We screened an Incyte LifeSeq database (Incyte Pharmaceuticals, Palo Alto, CA) for transcripts especially abundant in the gastrointestinal tract of ulcerative colitis- and Crohn’s disease-derived libraries. The aim was to find proteins associated with the IBD-related regenerative responses.
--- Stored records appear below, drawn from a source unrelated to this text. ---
Definition code_search_heading (query : string) : string :=
  "### Code Search Results for: " +:+ DQUOTE +:+ query +:+ DQUOTE +:+ LF +:+ LF.

Definition code_search_message (query message : string) : CodeSearchResult :=
  {| searchQuery := query;
     cs_content := [ {| type_ := "text"; text := code_search_heading query +:+ message |} ];
     pagination := None |}.

(** The lines added for one hit; the transformed items carry no [name],
    [git_url] or [score]. *)
Definition format_item (item : ResultItem) : string :=
  "#### undefined" +:+ LF
  +:+ "- **Path**: " +:+ template (res_path item) +:+ LF
  +:+ "- **URL**: " +:+ template (res_html_url item) +:+ LF
  +:+ "- **Git URL**: undefined" +:+ LF
  +:+ "- **Score**: undefined" +:+ LF +:+ LF.

Definition searchRepositoryCode (P : Platform) (repoData : RepoData) (query : string)
    (page : option JNum) (env : CloudflareEnvironment) : M CodeSearchResult :=
  let page := default (Num 1) page in
  try_catch
    (if negb (truthy_opt (namespace repoData)) || negb (truthy_opt (project repoData))
     then ret (code_search_message query
                 "Cannot perform code search without repository information.")
     else
       let namespace := default "" (namespace repoData) in
       let project := default "" (project repoData) in
       let currentPage := Math_max (Num 1) page in
       let resultsPerPage := Num 30 in
       data <- searchCode P query namespace project env currentPage resultsPerPage ;;
       match data with
       | None =>
           ret (code_search_message query
                  ("Failed to search code in " +:+ namespace +:+ "/" +:+ project
                   +:+ ". GitLab API request failed."))
       | Some data =>
           if (total_count data =? 0)%nat || (length (items data) =? 0)%nat
           then ret (code_search_message query
                       ("No code matches found in " +:+ namespace +:+ "/" +:+ project
                        +:+ "."))
           else
             let totalCount := total_count data in
             let hasMorePages :=
               jnum_lt (jnum_mul currentPage resultsPerPage) (Num (Z.of_nat totalCount)) in
             let totalPages := Math_ceil_div (Z.of_nat totalCount) 30 in
             let formattedResults :=
               code_search_heading query
               +:+ "Found " +:+ pretty totalCount +:+ " matches in " +:+ namespace +:+ "/"
               +:+ project +:+ "." +:+ LF
               +:+ "Page " +:+ number_to_string currentPage +:+ " of "
               +:+ pretty totalPages +:+ "." +:+ LF +:+ LF
               +:+ String.concat "" (List.map format_item (items data))
               +:+ (if hasMorePages
                    then "_Showing " +:+ pretty (length (items data)) +:+ " of "
                         +:+ pretty totalCount
                         +:+ " results. Use pagination to see more results._" +:+ LF +:+ LF
                    else "") in
             ret {| searchQuery := query;
                    cs_content := [ {| type_ := "text"; text := formattedResults |} ];
                    pagination := Some {| totalCount := totalCount;
                                          currentPage := currentPage;
                                          perPage := resultsPerPage;
                                          hasMorePages := hasMorePages |} |}
       end)
    (fun error =>
       ret (code_search_message query
              ("An error occurred while searching code: " +:+ error))).

(** ** Tool names ([commonTools.ts]) *)

(** A string is its sequence of code units. *)

(** [s.split(sep)] for a separator of one character. *)
Fixpoint split_on (sep : ascii) (s : string) : list string :=
  match s with
  | EmptyString => [EmptyString]
  | String c rest =>
      if Ascii.eqb c sep then EmptyString :: split_on sep rest
      else match split_on sep rest with
           | word :: words => String c word :: words
           | [] => [String c EmptyString]
           end
  end.

(** [/[a-zA-Z0-9]/] *)
Definition is_alphanumeric (c : ascii) : bool :=
  let n := nat_of_ascii c in
  ((48 <=? n) && (n <=? 57) || (65 <=? n) && (n <=? 90) || (97 <=? n) && (n <=? 122))%nat.

(** [s.replace(/[^a-zA-Z0-9]/g, "_")] *)
Fixpoint sanitize (s : string) : string :=
  match s with
  | EmptyString => EmptyString
  | String c rest => String (if is_alphanumeric c then c else "_"%char) (sanitize rest)
  end.

(** [s.replace(/__/g, "_")]: matches are taken from the left and do not
    overlap. *)
Fixpoint collapse_underscores (s : string) : string :=
  match s with
  | String c rest =>
      match rest with
      | String d rest' =>
          if Ascii.eqb c "_" && Ascii.eqb d "_"
          then String "_" (collapse_underscores rest')
          else String c (collapse_underscores rest)
      | EmptyString => s
      end
  | EmptyString => s
  end.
Regenerating protein-like protein (RELP) was selected for detailed characterization because of its abundant expression in the libraries of interest, and of its homology with cell-growth- and migration-associated regenerating (REG) proteins. 9-21 The structure of the gene and the predicted protein product, as well as the expression of the RELP protein in normal tissues and IBDs were investigated.
Materials and Methods
cDNA Cloning and Sequencing
RELP mRNA was detected as a cluster of expressed sequence tags (EST) in small-intestine- and colon-derived libraries in the Life Seq database (Incyte Pharmaceuticals). A full-length cDNA insert, encoding for the predicted RELP preprotein, was acquired and verified by sequencing. The human RELP nucleotide sequence data reported in this paper have been submitted to the GenBank/EMBL/DNA databases under accession numbers AY126670-AY126672.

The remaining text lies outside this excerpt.